As always when I woke up this morning, I read the news. It’s a sullen habit. Half awake and shielding one eye from the light, I squint at whatever misery has befallen humanity in the night.
John McCain is dead. A stab of adrenaline hits, the heart rate rises. You want to tell everyone who might be interested and, in turn, you’re met with ‘ach, that’s such a shame. Good guy, good guy.’
I refuse to say the same beyond basic courtesy. Contrary to the mass public outpouring of sorrow when public figures die, I’ve never been able to express the sentiment for politicians who haven’t impacted me directly (a mantra especially true for foreign statesmen).
Why, bluntly, do we give a damn? I’m not talking about the media reporting on the event itself. In Western politics, the death of the former U.S presidential candidate is a legitimate point of interest for the casual observer as much as the politico. Where the line blurs is when tributes, either from the political class, the media or the public, descend into outright fawning or misleading criticism as if somehow everyone knew the man.
In many respects to say someone is ‘famous’ is inappropriate; it infers a passive value judgement rooted in the subject being recognised at all. That’s the cancer at the heart of celebrity culture right there. Few pay attention to the little details, only the broad strokes, and create a life narrative in simple terms.
John McCain, by most accounts, was an honourable man but who one spent a lifetime defending America’s interests. To fawn over his death is to conveniently overlook that in his professional life he could have been at odds with what was in, say the British national interest (he was against Brexit – a fact, I’m sure, if pointed out to the Daily Mail would leave them scratching their heads after their splash coverage of his passing).
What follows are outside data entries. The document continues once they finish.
(** * NodePodOperator: a shallow embedding of
      [kedro_airflow_k8s/operators/node_pod.py]

    The operator translates the parameters of one kedro node into the keyword
    arguments of Airflow's [KubernetesPodOperator] and renders a partial pod
    definition as text.  Python values are modelled with the types of the
    annotations in the source: [Optional[str]] is [option string], [bool] is
    [bool], [int] is [Z], a [dict] with string keys is a [gmap string _].
    A raised exception is the [Raise] branch of [result]. *)

From Stdlib Require Import ZArith Lia Ascii String List.
From stdpp Require Import base option gmap strings.
Import ListNotations.

Local Open Scope string_scope.
Local Open Scope Z_scope.

(** ** Exceptions *)

Inductive exn : Type :=
  | NameError (name : string).

Inductive result (A : Type) : Type :=
  | Ok (a : A)
  | Raise (e : exn).
Arguments Ok {A} a.
Arguments Raise {A} e.

#[global] Instance result_ret : MRet result := fun A a => Ok a.

#[global] Instance result_bind : MBind result := fun A B k m =>
  match m with
  | Ok a => k a
  | Raise e => Raise e
  end.

(** ** Name resolution

    A name that is not local to a function is looked up in the globals of the
    module.  The module binds exactly the names of its [import] statements
    and of its one class; a name bound nowhere raises [NameError]. *)

Inductive pyobj : Type :=
  | PyModule (name : string)
  | PyClass (qualname : string)
  | PyStr (s : string).

Definition module_globals : gmap string pyobj :=
  <["uuid" := PyModule "uuid"]>
  (<["List" := PyClass "typing.List"]>
  (<["Dict" := PyClass "typing.Dict"]>
  (<["Optional" := PyClass "typing.Optional"]>
  (<["PodGenerator" :=
       PyClass "airflow.contrib.kubernetes.pod_generator.PodGenerator"]>
  (<["KubernetesPodOperator" :=
       PyClass "airflow.contrib.operators.kubernetes_pod_operator.KubernetesPodOperator"]>
  (<["k8s" := PyModule "kubernetes.client.models"]>
  (<["NodePodOperator" := PyClass "NodePodOperator"]> ∅))))))).
(** X20.  The view keeps no trace of the boxes hovered earlier: after
    any sequence of hovers on a freshly constructed view, the view is
    the one that a single hover of the last box gives. *)
Theorem hover_last (indices : list nat) (last0 : nat) :
  hover fires (indices ++ [last0]) constructor
  = hover fires [last0] constructor.
Proof.
  assert (∀ l, hover fires (l ++ [last0]) constructor
               = grid (rowOf last0 + 1) (columnOf last0 + 1)) as Hgrid.
  { intros l.
    assert (rows (hover fires (l ++ [last0]) constructor)
            = (rowOf last0 + 1)%Z) as Hr
      by (unfold hover; rewrite fold_left_app; simpl; apply over_rows).
    assert (columns (hover fires (l ++ [last0]) constructor)
            = (columnOf last0 + 1)%Z) as Hc
      by (unfold hover; rewrite fold_left_app; simpl; apply over_columns).
    apply view_eq; [|exact Hr|exact Hc].
    rewrite <- Hr, <- Hc. apply highlighted_grid.
    - apply hover_highlighted, constructor_highlighted.
    - apply hover_length. }
  rewrite (Hgrid indices). symmetry. apply (Hgrid []).
Qed.

End Properties.

(** The mixin's rule: an assignment fires the change event when the
    value differs from the one held. *)
Definition changed (old value : Z) : bool := bool_decide (old ≠ value).

Lemma changed_change old value : old ≠ value → changed old value = true.
Proof. intros Hne. by apply bool_decide_true. Defined.

(** The boxes hovered in the instances below. *)
Definition hovered : list nat := [5; 99; 37].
Much like with the deaths of other ‘famous’ Americans, such as Ted Kennedy (for who we conveniently forget the Chappaquiddick incident), there should be a greater appreciation for the notion that ‘to know him was to love him’. We didn’t know him, or McCain. The hysteria generated and the tributes from those who didn’t understand his professional work suggest a profound ignorance.
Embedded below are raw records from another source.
(** X20. In the point branch a [k] with a single entry is broadcast over the
    [n_u] actions without any notice: the call behaves in every respect as
    the call with that entry repeated [n_u] times. *)
Theorem onestep_point_broadcasts_single_offset {U : EllipsoidUtils}
    n_s n_u p_center gp K (c : num) L_mu L_sigm c_safety verbose :
  0 < n_s -> 0 < n_u -> shape n_s 1 p_center -> shape n_u n_s K ->
  onestep_reachability p_center gp K [[c]] L_mu L_sigm None c_safety verbose
  = onestep_reachability p_center gp K (repeat [c] n_u) L_mu L_sigm None
                         c_safety verbose.
Proof.
  intros Hs Hu Hp HK.
  assert (Ha : shape n_u 1 (mmul K p_center)).
  { rewrite <- (shape_ncols _ _ _ Hp Hs). eapply shape_mmul; exact HK. }
  assert (Hr : shape n_u 1 (repeat [c] n_u)).
  { split; [apply repeat_length|]. apply Forall_forall.
    intros row Hin. apply repeat_spec in Hin. now subst. }
  assert (E : np_add (mmul K p_center) [[c]]
              = np_add (mmul K p_center) (repeat [c] n_u)).
  { unfold np_add. rewrite (broadcast2_same_shape fadd _ _ _ _ Ha Hr).
    unfold broadcast2.
    rewrite (shape_nrows _ _ _ Ha), (shape_ncols _ _ _ Ha Hu).
    replace (bdim n_u (nrows [[c]])) with (Some n_u)
      by (unfold bdim, nrows; simpl;
          destruct (Nat.eqb_spec n_u 1); [now subst | reflexivity]).
    change (ncols [[c]]) with 1. rewrite bdim_same. f_equal.
    rewrite (stretch_id n_u (mmul K p_center)) by apply Ha.
    change (stretch n_u [[c]]) with (repeat [c] n_u).
    apply zip_with_stretch_rows; [apply Ha | apply Hr]. }
  unfold onestep_reachability, np_shape.
  rewrite (np_dot_shape _ _ _ _ HK (shape_nrows _ _ _ Hp) Hu).
  destruct (0 <? verbose)%Z;
    rewrite ?when_true, ?when_false, ?bind_ret, !bind_lift_inr, E; reflexivity.
Qed.

End PointBranchProperties.

(** * Further properties of the set branch *)

Section SetBranchProperties.
Context {SC : Scalar} {U : EllipsoidUtils}.
(** [Log(logLevel, content)], over the request function it sends with.
    The method is [async] and has no [await]: it runs to its end inside
    the call and nothing it raises reaches the caller. *)
Definition Log_with
    (requestInternal : string -> Z -> Json -> State -> option (nat * State))
    (logLevel : Z) (content : string) (st : State) : option State :=
  if Z.ltb logLevel (Configdata.loglevel (config st)) then Some st
  else
    snd <$> requestInternal "kernel/log" (Configdata.timeout (config st))
              (JObj [("message", JStr (log_line logLevel content st))]) st.

(** [pendingMessages.set(uuid, resolve)] *)
Definition pendingMessages_set (uuid : string) (prm : nat) (st : State) : State :=
  emit (ARegister uuid) (upd_pendingMessages (fun m => <[uuid := prm]> m) st).

(** The envelope [data] of [doRequest]. *)
Definition request_data (uuid path : string) (timeout : Z) (payload : Json)
    (st : State) : Eventdata.t :=
  Eventdata.mk uuid (Configdata.pass (config st)) (modulename st)
    path timeout payload.

(** The last statement of the executor: [SecStream.write(...)]; what it
    raises rejects the promise. *)
Definition send (prm : nat) (data : Eventdata.t) (st : State) : State :=
  match stream_write (MRequest data) st with
  | inl e => settle prm (Rejected e) st
  | inr st' => st'
  end.

(** [doRequest(SecStream, path, timeout, payload, logger = this)].
    [SecStream] is [this.secStream] at every call site.  The default
    [logger] is the instance itself, so the debug line is sent through
    [Log], which calls [doRequest] again when the configured level
    admits debug lines: [fuel] bounds the depth of that recursion and
    [None] is the exhausted call stack.  The result is the promise
    returned to the caller. *)
Fixpoint doRequest (fuel : nat) (path : string) (timeout : Z) (payload : Json)
    (st : State) : option (nat * State) :=
  let uuid := getUUID E (uuidCalls st) in
  let st := upd_uuidCalls S st in
  let '(prm, st) := new_Promise st in
  let st := pendingMessages_set uuid prm st in
  let data := request_data uuid path timeout payload st in
  st ← Log_with
         (match fuel with
          | O => fun _ _ _ _ => None
          | S fuel' => doRequest fuel'
          end)
         (LogLevel_Debug E)
         ("Eventhandler wrote: " +:+ JSON_stringify E data) st;
  Some (prm, send prm data st).

(** [requestInternal(eventname, timeout, payload)] *)
Definition requestInternal (fuel : nat) (eventname : string) (timeout : Z)
    (payload : Json) (st : State) : option (nat * State) :=
  doRequest fuel eventname timeout payload st.

(** [requestCustomTimeout(eventname, timeout, payload)] *)
Definition requestCustomTimeout (fuel : nat) (eventname : string) (timeout : Z)
    (payload : Json) (st : State) : option (nat * State) :=
  doRequest fuel eventname timeout payload st.

(** [request(eventname, payload)] *)
Definition request (fuel : nat) (eventname : string) (payload : Json)
    (st : State) : option (nat * State) :=
  requestCustomTimeout fuel eventname (Configdata.timeout (config st)) payload st.

(** [Log(logLevel, content)] *)
Definition Log (fuel : nat) (logLevel : Z) (content : string) (st : State)
    : option State :=
  Log_with (requestInternal fuel) logLevel content st.

(** [subscribe(eventname, func, classcontext)] *)
Definition subscribe (fuel : nat) (eventname : string) (func : nat)
    (classcontext : option nat) (st : State) : option State :=
  st ← match bindings st !! eventname with
       | Some _ => Some st
       | None =>
           snd <$> request fuel "kernel/subscribe"
                     (JObj [("eventname", JStr eventname)])
                     (upd_bindings (fun m => <[eventname := Delegate.new]> m) st)
       end;
  Some (upd_bindings (alter (Delegate.bind func classcontext) eventname) st).

(** [unsubscribe(eventname, func, classcontext)] *)
Definition unsubscribe (fuel : nat) (eventname : string) (func : nat)
    (classcontext : option nat) (st : State) : option State :=
  match bindings st !! eventname with
  | None => Some st
  | Some d =>
      let funcs := Delegate.unbind func classcontext d in
      let st := upd_bindings (fun m => <[eventname := funcs]> m) st in
      if Nat.eqb (length funcs) 0 then
        Some (upd_bindings (fun m => delete eventname m) st)
      else
        snd <$> request fuel "kernel/unsubscribe"
                  (JObj [("eventname", JStr eventname)]) st
  end.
John McCain was a well-known international figure. He was a patriot for his country and for that there is no shame. But to cast him, like so many others, in the light of being globally famous is to imply that he worked for the world when, as he would proudly say, he worked for America.
Unwarranted adulation rooted in celebrity culture is as equally damnable as jumping up and down on McCain’s grave. Anti-establishment voices, the far left, and the alt-right have been quick to bemoan McCain as a pillar in the swamp of power and some proclaimed his demise. Ignorance is no justification for applause or hate.
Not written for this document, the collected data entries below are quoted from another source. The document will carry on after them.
(** * BLE motion detection: packet decoders and motion classifier

    A shallow embedding of [ble_motion_detection.py]: the two packet
    decoders [parse_accelerometer_data] and [parse_ibeacon_data], the
    classifier [detect_motion] and the per-packet dispatch of
    [scan_and_detect], followed by the properties of the specification
    that hold (or fail) on them.

    Exceptions are modelled by a result type and [try]/[except] by
    [try_except]; the lines the decoders print when they give up are
    console text only and are left out, the lines the dispatch prints
    are kept as events. *)

From Stdlib Require Import ZArith NArith Arith Lia Bool List Ascii String.
From Stdlib Require Import Floats Uint63 QArith Reals Lra Qreals.
Import ListNotations.

Local Close Scope Q_scope.
Local Close Scope R_scope.
Local Open Scope string_scope.

(* ================================================================= *)
(** * Python values, exceptions and the try/except discipline *)

(** The dynamically typed values that flow through the program: [None],
    integers, text, and dictionaries with text keys kept in insertion
    order (which is the order [dict.values()] yields them in). *)
#[warnings="-register-all"]
Inductive pyval : Type :=
| PyNone
| PyInt (n : Z)
| PyStr (s : string)
| PyDict (items : list (string * pyval)).

(** The exception classes that can be raised by the modelled code.  All
    of them derive from [Exception]. *)
Inductive exn : Type :=
| ValueError
| IndexError
| AttributeError
| TypeError.

(** A computation either returns a value or raises. *)
Inductive result (A : Type) : Type :=
| Ret (a : A)
| Raise (e : exn).
Arguments Ret {A} a.
Arguments Raise {A} e.

Definition bind {A B : Type} (m : result A) (k : A -> result B) : result B :=
  match m with
  | Ret a => k a
  | Raise e => Raise e
  end.

Notation "x <- m ;; k" := (bind m (fun x => k))
  (at level 61, m at next level, right associativity).

(** [try: m except <classes accepted by catches>: handler]. *)
Definition try_except {A : Type} (m : result A) (catches : exn -> bool)
    (handler : exn -> result A) : result A :=
  match m with
  | Ret a => Ret a
  | Raise e => if catches e then handler e else Raise e
  end.

(** [except (ValueError, IndexError)] *)
Definition is_ValueError_or_IndexError (e : exn) : bool :=
  match e with
  | ValueError | IndexError => true
  | _ => false
  end.

(** [except Exception] *)
Definition is_Exception (e : exn) : bool := true.

(** Truth value of an object, as tested by [if obj:]. *)
Definition truthy (v : pyval) : bool :=
  match v with
  | PyNone => false
  | PyInt n => negb (n =? 0)%Z
  | PyStr s => negb (String.length s =? 0)%nat
  | PyDict items => negb (List.length items =? 0)%nat
  end.

(* ================================================================= *)
(** * Byte strings and text *)

(** A [bytes] object. *)
Definition bytes := list Byte.byte.

Definition byte_val (b : Byte.byte) : Z := Z.of_N (Byte.to_N b).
When Henry Kissinger eventually meets his maker, it will be a curious thing to see the same effect occur. Another American politician who the world can recognise by their mononym, Kissinger’s death will, nevertheless, be a little different but the same exercise.
So long is Kissinger’s shadow, schisms and arguments will erupt in the Western Hemisphere regarding his conduct of American foreign policy. Some will defend him as a master realist and others will condemn him as the exemplar of despotism who disregarded human rights on a whim. While this line of inquiry would be best left to those directly impacted by his policies, particularly those in Chile or Indochina, Kissinger provenly irked nearly every government in the world at some stage. Will the press remember this?
This, with no shame, is a very small ‘c’ conservative argument. Ceaseless public commentary on things on which no one has direct involvement or impact is what fuels governments and politicians and the mentality that life and organisations are the same everywhere and can be fixed the same way. That’s the knowledge and understanding principle – we can’t know everything, and we can’t know, fully, that which we’re not engaged with.
One wonders if the Western press has not become precisely that; focussing on one hemisphere and largely ignoring the rest of the world. Given how little attention has been given over to, for example, the Macedonian name-issue there’s a strong argument for Angliiski bias. Press bias is very much alive – as the analysis of McCain’s death showed – but ignorance of the wider world is the ongoing sin.
John McCain was an American political giant. He was internationally recognised. Launch yourself from that springboard and into your own research into his life and look beyond the headlines.